- **Prompt**: Repeat exactly the opening lines of the records, ending with the line that contains "values; the indicator".

- **Data extracts**:
(** * MineMeld core: polling miner, IPv4 aggregator and TAXII decoder

    A shallow embedding of [minemeld/ft/basepoller.py], [minemeld/ft/ipop.py]
    and the observable decoder of [minemeld/ft/taxii.py], with the properties
    of the specification stated and proved over it.

    Python dictionaries are finite maps ([gmap]) from attribute names to
    values; the indicator table is a finite map from indicator strings to
    such records.  Exceptions are an explicit [Raise] result. *)

From Stdlib Require Import ZArith Lia Ascii String DecimalString DecimalN.
From stdpp Require Import base option list sorting gmap strings.

Local Open Scope Z_scope.

(** ** Python values carried in indicator records *)

(** The attribute values that occur in indicator records: [None], integers
    (timestamps, confidence), strings and lists (e.g. [sources]).  On this
    universe Python's [==] is structural equality. *)
#[warnings="-register-all"]
Inductive value : Type :=
| VNone
| VInt (n : Z)
| VStr (s : string)
| VList (l : list value).

Fixpoint value_eqb (a b : value) : bool :=
  match a, b with
  | VNone, VNone => true
  | VInt x, VInt y => Z.eqb x y
  | VStr x, VStr y => String.eqb x y
  | VList x, VList y =>
      (fix go (x y : list value) : bool :=
         match x, y with
         | [], [] => true
         | a :: x', b :: y' => value_eqb a b && go x' y'
         | _, _ => false
         end) x y
  | _, _ => false
  end.

Abbreviation record := (gmap string value).

(** [d.get(k, None)] *)
Definition py_get (d : record) (k : string) : value := default VNone (d !! k).

(** Exceptions: a computation either returns or raises. *)
Inductive result (A : Type) : Type :=
| Ok (a : A)
| Raise.
Arguments Ok {A} a.
Arguments Raise {A}.

#[global] Instance result_ret : MRet result := fun A a => Ok a.

#[global] Instance result_bind : MBind result := fun A B f m =>
  match m with
  | Ok a => f a
  | Raise => Raise
  end.

Definition of_option {A : Type} (o : option A) : result A :=
  match o with
  | Some a => Ok a
  | None => Raise
  end.

Section value_ind.
Variable P : value -> Prop.
Hypothesis HNone : P VNone.
Hypothesis HInt : forall n, P (VInt n).
Hypothesis HStr : forall s, P (VStr s).
Hypothesis HList : forall l, Forall P l -> P (VList l).

Fixpoint value_nested_ind (v : value) : P v :=
  match v with
  | VNone => HNone
  | VInt n => HInt n
  | VStr s => HStr s
  | VList l =>
      HList l ((fix go (l : list value) : Forall P l :=
                  match l with
                  | [] => @List.Forall_nil _ P
                  | x :: l' =>
                      @List.Forall_cons _ P x l' (value_nested_ind x) (go l')
                  end) l)
  end.
End value_ind.

Lemma value_eqb_eq (a b : value) : value_eqb a b = true <-> a = b.
Proof.
  revert b. induction a as [| n | s | l IH] using value_nested_ind;
    intros [| m | t | k]; simpl; try (split; [discriminate | congruence]);
    try tauto.
  - rewrite Z.eqb_eq. split; congruence.
  - rewrite String.eqb_eq. split; congruence.
  - revert k. induction IH as [| x l Hx _ IHl]; intros [| y k]; simpl;
      try (split; [discriminate | congruence]); try tauto.
    rewrite andb_true_iff, Hx, IHl. split.
    + intros [-> Hk]. congruence.
    + intros Heq. injection Heq as -> ->. tauto.
Qed.

Lemma value_eqb_refl (a : value) : value_eqb a a = true.
Proof. now apply value_eqb_eq. Qed.

Lemma value_eqb_neq (a b : value) : value_eqb a b = false <-> a <> b.
Proof.
  rewrite <- value_eqb_eq. destruct (value_eqb a b); split; congruence.
Qed.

- **Solved exercise**:
(** * MineMeld core: polling miner, IPv4 aggregator and TAXII decoder

    A shallow embedding of [minemeld/ft/basepoller.py], [minemeld/ft/ipop.py]
    and the observable decoder of [minemeld/ft/taxii.py], with the properties
    of the specification stated and proved over it.

    Python dictionaries are finite maps ([gmap]) from attribute names to
    values; the indicator table is a finite map from indicator strings to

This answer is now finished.